::: Extracted records

(** * disku: threshold alerting engine (disku.py)

    A shallow embedding of the alerting core of [disku.py]: the size and
    interval parsers, the condition grammar and evaluator ([AlertCheck]),
    the case-insensitive dictionary the evaluator reads samples through,
    the debounce buffer ([AlertBuffer]) and the channel cache
    ([AlertChannel.load]).

    Conventions of the embedding.
    - A Python [str] is a [list ascii]; a character is read as the Latin-1
      code point of its byte.  The character classes of [re] ([\d], [\s],
      [\w]) and [str.lower]/[str.upper] are given on those 256 code points.
    - A Python exception is a value of [exn]; a call that may raise returns
      a [result].
    - A [dict] whose iteration order is observed (the sample behind
      [CaseInsensitiveDict]) is an association list in insertion order; a
      [dict] used as a plain map (the pending alerts, the channel cache) is
      a [gmap].
    - [float] arithmetic is taken through the interface [PyFloat]. *)

From Stdlib Require Import ZArith NArith QArith List Ascii String Bool Lia.
From stdpp Require Import base option list gmap strings.

Local Open Scope Z_scope.

(** ** Exceptions and results *)

Inductive exn : Type :=
| ValueError
| IndexError
| TypeError
| KeyError
| ZeroDivisionError
| OverflowError
| SyntaxError.

Inductive result (A : Type) : Type :=
| Ok (a : A)
| Raise (e : exn).

Arguments Ok {A} a.
Arguments Raise {A} e.

Definition rbind {A B : Type} (m : result A) (f : A -> result B) : result B :=
  match m with
  | Ok a => f a
  | Raise e => Raise e
  end.

Notation "'let!' x ':=' m 'in' k" := (rbind m (fun x => k))
  (at level 10, x name, m at level 100, k at level 200).

(** ** Strings and character classes *)

Definition str : Type := list ascii.

(** Literals are written as Rocq strings and read as character lists. *)
Definition s2l (s : string) : str := list_ascii_of_string s.

Definition code (c : ascii) : N := N_of_ascii c.

Definition in_range (lo hi : N) (c : ascii) : bool :=
  ((lo <=? code c) && (code c <=? hi))%N.

Definition is_code (n : N) (c : ascii) : bool := (code c =? n)%N.

(** [\d]: the decimal digits. *)
Definition is_digit (c : ascii) : bool := in_range 48 57 c.

(** [[1-9]]. *)
Definition is_digit19 (c : ascii) : bool := in_range 49 57 c.

(** [\s] and [str.isspace]. *)
Definition is_space (c : ascii) : bool :=
  in_range 9 13 c || in_range 28 31 c || is_code 32 c
  || is_code 133 c || is_code 160 c.

(** [\w]: alphanumeric characters and the underscore. *)
Definition is_word (c : ascii) : bool :=
  in_range 48 57 c || in_range 65 90 c || in_range 97 122 c || is_code 95 c
  || is_code 170 c || is_code 178 c || is_code 179 c || is_code 181 c
  || is_code 185 c || is_code 186 c || in_range 188 190 c
  || in_range 192 214 c || in_range 216 246 c || in_range 248 255 c.

(** [str.lower] on one character. *)
Definition lower_char (c : ascii) : ascii :=
  if in_range 65 90 c || in_range 192 214 c || in_range 216 222 c
  then ascii_of_N (code c + 32) else c.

::::::

_About this task_: Each record above must be given again exactly as written.

_Finished exercise_:
(** * disku: threshold alerting engine (disku.py)

    A shallow embedding of the alerting core of [disku.py]: the size and
    interval parsers, the condition grammar and evaluator ([AlertCheck]),
    the case-insensitive dictionary the evaluator reads samples through,
    the debounce buffer ([AlertBuffer]) and the channel cache
    ([AlertChannel.load]).

    Conventions of the embedding.
    - A Python [str] is a [list ascii]; a character is read as the Latin-1
      code point of its byte.  The character classes of [re] ([\d], [\s],
      [\w]) and [str.lower]/[str.upper] are given on those 256 code points.
    - A Python exception is a value of [exn]; a call that may raise returns
      a [result].
    - A [dict] whose iteration order is observed (the sample behind
      [CaseInsensitiveDict]) is an association list in insertion order; a
      [dict] used as a plain map (the pending alerts, the channel cache) is
      a [gmap].
    - [float] arithmetic is taken through the interface [PyFloat]. *)

From Stdlib Require Import ZArith NArith QArith List Ascii String Bool Lia.
From stdpp Require Import base option list gmap strings.

Local Open Scope Z_scope.

(** ** Exceptions and results *)

Inductive exn : Type :=
| ValueError
| IndexError
| TypeError
| KeyError
| ZeroDivisionError
| OverflowError
| SyntaxError.

Inductive result (A : Type) : Type :=
| Ok (a : A)
| Raise (e : exn).

Arguments Ok {A} a.
Arguments Raise {A} e.

Definition rbind {A B : Type} (m : result A) (f : A -> result B) : result B :=
  match m with
  | Ok a => f a
  | Raise e => Raise e
  end.

Notation "'let!' x ':=' m 'in' k" := (rbind m (fun x => k))
  (at level 10, x name, m at level 100, k at level 200).

(** ** Strings and character classes *)

Definition str : Type := list ascii.

(** Literals are written as Rocq strings and read as character lists. *)
Definition s2l (s : string) : str := list_ascii_of_string s.

Definition code (c : ascii) : N := N_of_ascii c.

Definition in_range (lo hi : N) (c : ascii) : bool :=
  ((lo <=? code c) && (code c <=? hi))%N.

Definition is_code (n : N) (c : ascii) : bool := (code c =? n)%N.

(** [\d]: the decimal digits. *)
Definition is_digit (c : ascii) : bool := in_range 48 57 c.

(** [[1-9]]. *)
Definition is_digit19 (c : ascii) : bool := in_range 49 57 c.

(** [\s] and [str.isspace]. *)
Definition is_space (c : ascii) : bool :=
  in_range 9 13 c || in_range 28 31 c || is_code 32 c
  || is_code 133 c || is_code 160 c.

(** [\w]: alphanumeric characters and the underscore. *)
Definition is_word (c : ascii) : bool :=
  in_range 48 57 c || in_range 65 90 c || in_range 97 122 c || is_code 95 c
  || is_code 170 c || is_code 178 c || is_code 179 c || is_code 181 c
  || is_code 185 c || is_code 186 c || in_range 188 190 c
  || in_range 192 214 c || in_range 216 246 c || in_range 248 255 c.

(** [str.lower] on one character. *)
Definition lower_char (c : ascii) : ascii :=
  if in_range 65 90 c || in_range 192 214 c || in_range 216 222 c
  then ascii_of_N (code c + 32) else c.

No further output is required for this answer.